Jaded? You're not alone
Commentary on the article: Introspections: Life Sentence – Judy Ratner, B.A.
Sad, sad letter… very good for some people to read, I imagine, but really not how I intended to start my morning.
There were a few points that I really did like, though.
> You spent an awful lot of time in hospitals, both on long- and short-term units. I used to wonder why there seemed to be so little to do there. I knew that you needed to be protected from the world and yourself for a while. I always thought it could not be good for someone to live entirely inside her head 24/7 with no distraction, no chance to learn something new. I couldn’t do it. And it’s not as though you were too busy being seen by doctors in this era of managed care.
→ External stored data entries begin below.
(** C26: a control plane is deleted in order.  The finalizer goes only when a
    list of the cluster's machines shows none that the control plane owns.  As
    long as it owns some, it stays, machines are deleted only if it owns every
    machine of the cluster - the workers are gone -, and then, unless an error is
    returned, every machine that is not being deleted already is deleted.  Nothing
    else is written but patches of machines. *)
Theorem reconcileDelete_spec cluster kcp :
  let owned m := OwnedMachines (kcp_meta kcp) m = true in
  wp (reconcileDelete cluster kcp) ([] : trace) (λ t r,
    ∃ x, Obs (ListObj KMachine (cl_Namespace cluster) {[Clusterv1.ClusterNameLabel := cl_Name cluster]}) x ∈ t ∧
    match x with
    | Err _ => writes t = [] ∧ r.1 = kcp ∧ r.2.2 ≠ None
    | Ok ml =>
        ((∀ n m, FromMachineList ml !! n = Some m → ¬ owned m) ∧ writes t = [] ∧
         r = (set_kcp_meta (RemoveFinalizer (kcp_meta kcp) CK8sControlPlaneFinalizer) kcp, (Result0, None))) ∨
        ((∃ n m, FromMachineList ml !! n = Some m ∧ owned m) ∧ kcp_meta r.1 = kcp_meta kcp ∧
         (∃ ps ds, writes t = ps ++ ds ∧ Forall (λ o, is_patch o = true) ps ∧
            Forall (deletes_from (FromMachineList ml)) ds ∧
            (ds ≠ [] → ∀ n m, FromMachineList ml !! n = Some m → owned m)) ∧
         (r.2.2 = None → (∀ n m, FromMachineList ml !! n = Some m → owned m) →
          ∀ n m, FromMachineList ml !! n = Some m → deleting (m_meta m) = false →
            ∃ y, Obs (Delete KMachine (key_of (m_meta m))) y ∈ t ∧ gone y))
    end).
Proof.
  cbv zeta. unfold reconcileDelete, mark, GetMachinesForCluster. wp_run.
  apply gwp_call; [done|]. intros x t1 _ Ht1; simpl in Ht1. assert (Obs (ListObj KMachine (cl_Namespace cluster)
    {[Clusterv1.ClusterNameLabel := cl_Name cluster]}) x ∈ t1) as Hx by (subst t1; by left).
  assert (writes t1 = []) as Hw1 by (by subst t1). clear Ht1. destruct x as [ml|e]; wp_run.
  2: { exists (Err e). by rewrite Hw1. }
  cbn [forallb]. rewrite mFilter_all. set (all := FromMachineList ml).
  assert (∀ (t : trace) (P : gores (list (obj KMachine)) → Prop), extends t1 t → P (Ok ml) → ∃ x,
    Obs (ListObj KMachine (cl_Namespace cluster) {[Clusterv1.ClusterNameLabel := cl_Name cluster]}) x ∈ t ∧ P x) as Hex.
  { intros t P He HP. exists (Ok ml). split; [by apply He|done]. }
  head_case; rename Heqb into Hz; wp_run.
  { apply bool_decide_eq_true in Hz. apply Hex; [apply extends_refl|]. left. split; [|done]. by apply owned_none. }
  apply bool_decide_eq_false in Hz. apply owned_some in Hz as Howned.
  eapply wp_mono; [apply wp_trace_reads_post, NewControlPlane_reads|].
  intros t2 [c|e] (He2 & Hw2 & Hc); wp_run; rewrite Hw1 in Hw2.
  2: { apply Hex; [done|]. right. do 2 (split; [done|]). split; [|done]. by exists [], []. }
  destruct (Hc c eq_refl) as (Hck & _ & Hcm). clear Hc.
  apply wp_bind. eapply wp_mono; [apply reconcileControlPlaneConditions_wp|].
  intros t3 [c3 err] [(He3 & ps & Hw3 & Hps) [Hmeta _ _ _ Hms]]. cbn [fst snd] in *. wp_run.
  rewrite Hck in Hmeta. rewrite Hw2 in Hw3. simpl in Hw3.
  unfold range_machines. wp_run. apply gwp_call; [done|]. intros ks t4 _ Ht4; simpl in Ht4. wp_run.
  assert (extends t1 t4) as He4 by (subst t4; apply extends_snoc; intros o Ho; by apply He3, He2).
  assert (writes t4 = ps) as Hw4 by (subst t4; rewrite written, Hw3; simpl; apply app_nil_r).
  head_case; rename Heqb into Hsz; wp_run.
  { apply Hex; [done|]. right. rewrite !on_conditions_meta. do 2 (split; [done|]).
    split; [exists ps, []; rewrite app_nil_r; by split_and!|].
    intros _ Hallo. by apply negb_true_iff, bool_decide_eq_false, owned_all in Hsz. }
  apply negb_false_iff, bool_decide_eq_true in Hsz. pose proof (filter_all _ _ Hsz) as Hallo.
  rewrite Hcm, (filter_same _ _ Hsz) in Hms.
  eapply wp_mono; [by apply (delete_live_wp all)|].
  intros t5 errs (He5 & (ds & Hw5 & Hds) & Hg). rewrite Hw4 in Hw5.
  assert (extends t1 t5) as He1 by (intros o Ho; by apply He5, He4).
  destruct errs as [|err1 errs].
  - rewrite NewAggregate_nil. wp_run. apply Hex; [done|]. right. rewrite !on_conditions_meta. do 2 (split; [done|]).
    split; [by exists ps, ds|]. intros _ _. by apply Hg.
  - destruct (ScaleSpec.NewAggregate_not_None err1 errs) as [e ->]. wp_run. apply gwp_call; [done|].
    intros [] t6 _ ->. wp_run. apply Hex; [by apply extends_snoc|]. right. rewrite on_conditions_meta.
    do 2 (split; [done|]). split; [|done]. exists ps, ds. rewrite written. simpl. rewrite app_nil_r. by split_and!.
Qed.
End Deletion.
Exactly! How much harder is it to move on past the disorder, when your entire environment is centered around the disorder… with nothing else to do? You can either think about it, draw about it, write about it, or talk about it… You are surrounded by people consumed with the disorder… and no activities, very little stimulation… how frustrating.
> As the years went by, the other girls got younger and younger; you started to hear your story coming out of their mouths. The doctors who saw you on the unit were residents, and they got younger, too, until you were being treated by people with considerably less experience than you, although, theoretically, more perspective.
While sad to hear other people going through the same thing as you… it’s also frustrating to feel like you are on a different level, or at a different point, than the other people around you. There is always someone who has the epiphany “you know, it’s not about the food!” somewhere in their first inpatient stay. When you’ve been treated for 7 years, you don’t want to talk about the same kind of things.
And as for being treated by less-experienced professionals… that doesn’t necessarily correlate with age. Once you’ve been in a hospital and done it all… been on 10 different meds, had all the medical tests run… going to an outpatient psychiatrist or PCP who suggests prozac is infuriating.